- Developer(s): Stainless Games
- Publisher(s): Atari
- Composer(s): Cris Velasco
- Platform(s): Xbox 360 (XBLA)
- Release: April 16, 2008
- Genre(s): Shooter
- Mode(s): Single-player, Multiplayer

= Battlezone (2008 video game) =

Battlezone is an arcade game released by Stainless Games in 2008. It is an update of Battlezone, the arcade classic vector graphics tank shooter. The game features an update of the game with new gameplay features, as well as a port of the original.

==Gameplay==
The game features two modes, Evolved and Classic, both feature two difficulty settings Normal and Throttle Monkey.

===Evolved===
Evolved gameplay is an update of the original game.
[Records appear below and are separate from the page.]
(* ===== verification/GoStrings.v ===== *)
(** The parts of Go's [strings], [strconv] and [fmt] packages the daemon's
    option and whitelist parsing relies on, over byte strings. *)

From S2P Require Import Prelude.
From Stdlib Require Import Ascii.
Open Scope Z_scope.

(** Byte value of a character, and the character of a byte value. *)
Definition code (c : ascii) : Z := Z.of_N (N_of_ascii c).
Definition chr (z : Z) : ascii := ascii_of_N (Z.to_N z).

Lemma code_range c : 0 <= code c < 256.
Proof. unfold code. pose proof (N_ascii_bounded c). lia. Qed.
Lemma code_chr z : 0 <= z < 256 -> code (chr z) = z.
Proof. intros. unfold code, chr. rewrite N_ascii_embedding by lia. lia. Qed.

(** Go string comparison [==] against a literal. *)
Definition seqb (s t : string) : bool := bool_decide (s = t).

(** * strings.TrimSpace *)

Definition ascii_space (z : Z) : bool := ((9 <=? z) && (z <=? 13)) || (z =? 32).
(** [unicode.IsSpace] on the two- and three-byte UTF-8 encodings: U+0085,
    U+00A0; U+1680, U+2000-U+200A, U+2028, U+2029, U+202F, U+205F, U+3000. *)
Definition space2 (a b : Z) : bool := (a =? 0xC2) && ((b =? 0x85) || (b =? 0xA0)).
Definition space3 (a b c : Z) : bool :=
  ((a =? 0xE1) && (b =? 0x9A) && (c =? 0x80))
  || ((a =? 0xE2) && (b =? 0x80)
      && (((0x80 <=? c) && (c <=? 0x8A)) || (c =? 0xA8) || (c =? 0xA9) || (c =? 0xAF)))
  || ((a =? 0xE2) && (b =? 0x81) && (c =? 0x9F))
  || ((a =? 0xE3) && (b =? 0x80) && (c =? 0x80)).

Fixpoint trim_left (s : string) : string :=
  match s with
  | EmptyString => s
  | String a s1 =>
      if ascii_space (code a) then trim_left s1
      else match s1 with
           | EmptyString => s
           | String b s2 =>
               if space2 (code a) (code b) then trim_left s2
               else match s2 with
                    | EmptyString => s
                    | String c s3 =>
                        if space3 (code a) (code b) (code c) then trim_left s3 else s
                    end
           end
  end.
(** The same from the right, on the reversed string. *)
Fixpoint trim_left_rev (s : string) : string :=
  match s with
  | EmptyString => s
  | String a s1 =>
      if ascii_space (code a) then trim_left_rev s1
      else match s1 with
           | EmptyString => s
           | String b s2 =>
               if space2 (code b) (code a) then trim_left_rev s2
               else match s2 with
                    | EmptyString => s
                    | String c s3 =>
                        if space3 (code c) (code b) (code a) then trim_left_rev s3 else s
                    end
           end
  end.
Definition trim_right (s : string) : string := String.rev (trim_left_rev (String.rev s)).
Definition TrimSpace (s : string) : string := trim_right (trim_left s).

(** * strings.Split and strings.Contains on a one-byte separator *)

Fixpoint Split (s : string) (sep : ascii) : list string :=
  match s with
  | EmptyString => [EmptyString]
  | String c rest =>
      if decide (c = sep) then EmptyString :: Split rest sep
      else match Split rest sep with
           | [] => [String c EmptyString]
           | part :: parts => String c part :: parts
           end
  end.
Fixpoint ContainsByte (s : string) (b : ascii) : bool :=
  match s with
  | EmptyString => false
  | String c rest => bool_decide (c = b) || ContainsByte rest b
  end.
(** [strings.Cut(s, sep)]: the parts around the first separator. *)
Fixpoint Cut (s : string) (sep : ascii) : option (string * string) :=
  match s with
  | EmptyString => None
  | String c rest =>
      if decide (c = sep) then Some (EmptyString, rest)
      else match Cut rest sep with
           | Some (before, after) => Some (String c before, after)
           | None => None
           end
  end.

(** * strconv.ParseUint(s, 0, bitSize) *)

(** [lower(c) = c | ('x' - 'X')]. *)
Definition lower (z : Z) : Z := Z.lor z 0x20.
Definition is_digit (z : Z) : bool := (48 <=? z) && (z <=? 57).

(** The digit loop with base prefix already removed; the boolean records
    whether an underscore was seen.  [None] stands for a syntax or range
    error. *)
Fixpoint parse_digits (base maxVal : Z) (s : string) (n : Z) (und : bool) : option (Z * bool) :=
  match s with
  | EmptyString => Some (n, und)
  | String c rest =>
      let z := code c in
      if z =? 95 then parse_digits base maxVal rest n true
      else
        let d := if is_digit z then Some (z - 48)
                 else if (97 <=? lower z) && (lower z <=? 122) then Some (lower z - 97 + 10)
                 else None in
        match d with
        | None => None
        | Some d =>
            if base <=? d then None
            else if MaxUint64 / base + 1 <=? n then None
            else let n := wrapU64 (n * base) in
                 let n1 := wrapU64 (n + d) in
                 if (n1 <? n) || (maxVal <? n1) then None
                 else parse_digits base maxVal rest n1 und
        end
  end.

(** [underscoreOK]: an underscore only between digits (or after the prefix);
    [saw] is the class of the previous character, '0' for a digit. *)
Inductive saw := SawStart | SawDigit | SawUnderscore | SawOther.
Fixpoint underscore_loop (hex : bool) (s : string) (st : saw) : bool :=
  match s with
  | EmptyString => match st with SawUnderscore => false | _ => true end
  | String c rest =>
      let z := code c in
      if is_digit z || (hex && (97 <=? lower z) && (lower z <=? 102))
      then underscore_loop hex rest SawDigit
      else if z =? 95
      then match st with SawDigit => underscore_loop hex rest SawUnderscore | _ => false end
      else match st with SawUnderscore => false | _ => underscore_loop hex rest SawOther end
  end.
Definition underscoreOK (s : string) : bool :=
  let s := match s with
           | String c rest => if (code c =? 45) || (code c =? 43) then rest else s
           | EmptyString => s
           end in
  match s with
  | String c0 (String c1 rest) =>
      if (code c0 =? 48)
         && ((lower (code c1) =? 98) || (lower (code c1) =? 111) || (lower (code c1) =? 120))
      then underscore_loop (lower (code c1) =? 120) rest SawDigit
      else underscore_loop false s SawStart
  | _ => underscore_loop false s SawStart
  end.

(** Base detection for base argument 0. *)
Definition base_prefix (s : string) : Z * string :=
  match s with
  | String c0 s1 =>
      if code c0 =? 48 then
        match s1 with
        | String c1 (String c2 s3) =>
            let l := lower (code c1) in
            if l =? 98 then (2, String c2 s3)
            else if l =? 111 then (8, String c2 s3)
            else if l =? 120 then (16, String c2 s3)
            else (8, s1)
        | _ => (8, s1)
        end
      else (10, s)
  | EmptyString => (10, s)
  end.
Definition ParseUint0 (s : string) (bitSize : Z) : option Z :=
  match s with
  | EmptyString => None
  | _ =>
      let '(base, digits) := base_prefix s in
      match parse_digits base (2 ^ bitSize - 1) digits 0 false with
      | None => None
      | Some (n, und) => if und && negb (underscoreOK s) then None else Some n
      end
  end.

(** * fmt's %x and decimal digits *)

Definition hex_digit (d : Z) : ascii := if d <? 10 then chr (48 + d) else chr (97 + (d - 10)).
(** Digits of [n], most significant first, prepended to [acc]; sixteen digits
    are enough for 64 bits. *)
Fixpoint hex_digits (fuel : nat) (n : Z) (acc : string) : string :=
  match fuel with
  | O => acc
  | S fuel' =>
      let acc := String (hex_digit (n mod 16)) acc in
      if n / 16 =? 0 then acc else hex_digits fuel' (n / 16) acc
  end.
Definition format_x (n : Z) : string := hex_digits 16 n EmptyString.

(** * Lemmas *)

Lemma ParseUint0_32_ex :
  map (fun s => ParseUint0 s 32)
    ["0x400"; "1024"; "0b101"; "0o17"; "017"; "0"; "0xFFFFFFFF"; "4294967296"; ""; "-1"; "1_000";
     "0x_1"; "1__0"; "_1"; "12z"; "0x"]%string
  = [Some 1024; Some 1024; Some 5; Some 15; Some 15; Some 0; Some 4294967295; None; None; None;
     Some 1000; Some 1; None; None; None; None].
Proof. vm_compute. reflexivity. Qed.

(** ** Hexadecimal round trip *)

Lemma parse_hex_digit d maxVal s n und :
  0 <= d < 16 -> 0 <= n -> n * 16 + d <= maxVal -> maxVal < 2 ^ 64 ->
  parse_digits 16 maxVal (String (hex_digit d) s) n und = parse_digits 16 maxVal s (n * 16 + d) und.
Proof.
  intros Hd Hn Hle Hmax. cbn [parse_digits].
  assert (Hc : (code (hex_digit d) =? 95) = false /\
    (if is_digit (code (hex_digit d)) then Some (code (hex_digit d) - 48)
     else if (97 <=? lower (code (hex_digit d))) && (lower (code (hex_digit d)) <=? 122)
          then Some (lower (code (hex_digit d)) - 97 + 10) else None) = Some d).
  { assert (exists k, d = Z.of_nat k /\ (k < 16)%nat) as (k & -> & Hk) by (exists (Z.to_nat d); lia).
    do 16 (destruct k as [|k]; [vm_compute; auto|]). lia. }
  destruct Hc as [-> ->].
  destruct (Z.leb_spec 16 d); [lia|].
  destruct (Z.leb_spec (MaxUint64 / 16 + 1) n).
  { change (MaxUint64 / 16 + 1) with 1152921504606846976 in *. lia. }
  rewrite (wrapU64_small (n * 16)), wrapU64_small by lia.
  destruct (Z.ltb_spec (n * 16 + d) (n * 16)); [lia|].
  destruct (Z.ltb_spec maxVal (n * 16 + d)); [lia|]. done.
Qed.
Lemma parse_hex_digits fuel n maxVal acc und :
  0 <= n <= maxVal -> maxVal < 2 ^ 64 -> n < 16 ^ Z.of_nat fuel -> fuel <> O ->
  parse_digits 16 maxVal (hex_digits fuel n acc) 0 und = parse_digits 16 maxVal acc n und.
Proof.
  revert n acc. induction fuel as [|fuel IH]; intros n acc Hn Hmax Hf Hne; [done|].
  cbn [hex_digits]. pose proof (Z.mod_pos_bound n 16 ltac:(lia)).
  pose proof (Z.div_mod n 16 ltac:(lia)).
  destruct (Z.eqb_spec (n / 16) 0) as [Hz|Hnz].
  - rewrite parse_hex_digit by lia. f_equal. lia.
  - rewrite Nat2Z.inj_succ, Z.pow_succ_r in Hf by lia.
    assert (0 <= n / 16) by (apply Z.div_pos; lia).
    rewrite IH; [|lia|done|apply Z.div_lt_upper_bound; lia|].
    + rewrite parse_hex_digit by lia. f_equal. lia.
    + intros ->. simpl in Hf. lia.
Qed.
Lemma hex_digits_head fuel n acc :
  fuel <> O -> exists c s, hex_digits fuel n acc = String c s.
Proof.
  revert n acc. induction fuel as [|fuel IH]; intros n acc Hf; [done|]. cbn [hex_digits].
  destruct (n / 16 =? 0); [by do 2 eexists|]. destruct fuel; [by do 2 eexists|]. by apply IH.
Qed.
Lemma ParseUint0_hex n : 0 <= n < 2 ^ 32 -> ParseUint0 ("0x" +:+ format_x n) 32 = Some n.
Proof.
  intros Hn. unfold format_x. pose proof (parse_hex_digits 16 n (2 ^ 32 - 1) EmptyString false) as Hp.
  destruct (hex_digits_head 16 n EmptyString) as (c & s & Hs); [done|]. rewrite Hs in Hp |- *.
  change ("0x" +:+ String c s) with (String "0" (String "x" (String c s))).
  unfold ParseUint0, base_prefix. change (code "0" =? 48) with true. cbv iota zeta.
  change (lower (code "x") =? 98) with false. change (lower (code "x") =? 111) with false.
  change (lower (code "x") =? 120) with true. cbv iota.
  rewrite Hp; [done|lia|lia| |done]. change (16 ^ Z.of_nat 16) with (2 ^ 64). lia.
Qed.

(** ** Trimming and splitting plain text *)

Fixpoint all_chars (P : ascii -> Prop) (s : string) : Prop :=
  match s with EmptyString => True | String c s => P c /\ all_chars P s end.
Lemma all_chars_impl (P Q : ascii -> Prop) s :
  (forall c, P c -> Q c) -> all_chars P s -> all_chars Q s.
Proof. intros HPQ. induction s; simpl; [done|]. intros [? ?]. auto. Qed.

Lemma all_chars_app P s t : all_chars P s -> all_chars P t -> all_chars P (s +:+ t).
Proof.
  induction s as [|c s IH]; intros Hs Ht; [done|].
  change (String c s +:+ t) with (String c (s +:+ t)). destruct Hs. split; auto.
Qed.
(** Printable ASCII: nothing that trimming removes. *)
Definition plain_char (c : ascii) : Prop := 33 <= code c <= 126.

Lemma not_space_plain c : plain_char c -> ascii_space (code c) = false.
Proof. unfold plain_char, ascii_space. lia. Qed.
Lemma not_space2_plain a b : plain_char a -> space2 (code a) b = false.
Proof. unfold plain_char, space2. lia. Qed.
Lemma not_space3_plain a b c : plain_char a -> space3 (code a) b c = false.
Proof. unfold plain_char, space3. lia. Qed.

Lemma trim_left_plain s : all_chars plain_char s -> trim_left s = s.
Proof.
  destruct s as [|a [|b [|c s]]]; simpl; try done; intros Hs;
    destruct Hs as (Ha & Hs); rewrite not_space_plain by done; [done|..];
    rewrite not_space2_plain by done; [done|]; by rewrite not_space3_plain.
Qed.
Lemma trim_left_rev_plain s : all_chars plain_char s -> trim_left_rev s = s.
Proof.
  destruct s as [|a [|b [|c s]]]; simpl; try done.
  - intros [Ha _]. by rewrite not_space_plain.
  - intros (Ha & Hb & _). by rewrite not_space_plain, not_space2_plain.
  - intros (Ha & Hb & Hc & _). by rewrite not_space_plain, not_space2_plain, not_space3_plain.
Qed.

Lemma rev_app_all P s t :
  all_chars P s -> all_chars P t -> all_chars P (String.rev_app s t).
Proof. revert t. induction s as [|c s IH]; intros t; simpl; [done|]. intros [? ?] ?. by apply IH. Qed.
Lemma rev_app_rev_app s t u :
  String.rev_app (String.rev_app s t) u = String.rev_app t (s +:+ u).
Proof.
  revert t. induction s as [|c s IH]; intros t; simpl; [done|]. rewrite IH. done.
Qed.
Lemma string_app_nil_r (s : string) : s +:+ EmptyString = s.
Proof.
  induction s as [|c s IH]; [done|].
  change (String c s +:+ EmptyString) with (String c (s +:+ EmptyString)). by rewrite IH.
Qed.
Lemma string_rev_rev s : String.rev (String.rev s) = s.
Proof. unfold String.rev. rewrite rev_app_rev_app. apply string_app_nil_r. Qed.

Lemma TrimSpace_plain s : all_chars plain_char s -> TrimSpace s = s.
Proof.
  intros Hs. unfold TrimSpace, trim_right. rewrite trim_left_plain by done.
  rewrite trim_left_rev_plain; [apply string_rev_rev|]. by apply rev_app_all.
Qed.

Lemma Split_one s sep : all_chars (fun c => c <> sep) s -> Split s sep = [s].
Proof.
  induction s as [|c s IH]; intros Hs; cbn [Split]; [done|]. destruct Hs as [Hc Hs].
  rewrite decide_False by done. by rewrite IH.
Qed.
Lemma Split_cons s t sep :
  all_chars (fun c => c <> sep) s -> Split (s +:+ String sep t) sep = s :: Split t sep.
Proof.
  induction s as [|c s IH]; intros Hs.
  - change (EmptyString +:+ String sep t) with (String sep t). cbn [Split]. by rewrite decide_True.
  - change (String c s +:+ String sep t) with (String c (s +:+ String sep t)). cbn [Split].
    destruct Hs as [Hc Hs]. rewrite decide_False by done. by rewrite IH.
Qed.

(** The characters of a hexadecimal number: plain, and no separator. *)
Definition hex_char (c : ascii) : Prop := plain_char c /\ c <> "/"%char.
Lemma hex_char_digit d : 0 <= d < 16 -> hex_char (hex_digit d).
Proof.
  intros Hd. assert (exists k, d = Z.of_nat k /\ (k < 16)%nat) as (k & -> & Hk)
    by (exists (Z.to_nat d); lia).
  do 16 (destruct k as [|k]; [split; [unfold plain_char; vm_compute; by split|done]|]). lia.
Qed.
Lemma hex_digits_chars fuel n acc : all_chars hex_char acc -> all_chars hex_char (hex_digits fuel n acc).
Proof.
  revert n acc. induction fuel as [|fuel IH]; intros n acc Hacc; cbn [hex_digits]; [done|].
  assert (all_chars hex_char (String (hex_digit (n mod 16)) acc))
    by (split; [apply hex_char_digit, Z.mod_pos_bound; lia|done]).
  destruct (n / 16 =? 0); [done|]. by apply IH.
Qed.
Lemma format_x_chars n : all_chars hex_char ("0x" +:+ format_x n).
Proof. apply all_chars_app; [repeat split; try done; unfold plain_char; vm_compute; done|by apply hex_digits_chars]. Qed.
It features the core mechanics of the classic mode while adding Deathmatch, Team Deathmatch, and Capture the Flag multiplayer modes, 1080i graphics, Dolby 5.1 audio and support for Xbox Live Vision.

===Classic===
Classic gameplay is unchanged from the original, but Achievements and Leaderboards are added.

==Features==
The game features 1080i graphics, Dolby 5.1 audio and an online mode to play against 2 - 4 friends in Deathmatch and Capture the Flag modes, and incorporates Xbox Live Vision support enabling players to see their friends during play.

==Reception==
The game has received generally mixed reviews. Although it was acclaimed for "the gameplay appeal to make it worth a look" and "the additions made by Atari and Stainless give that much more value", others on the other hand called it an awkward update that gets stuck between misplaced reverence for the original and distracting concessions to modern gaming conventions.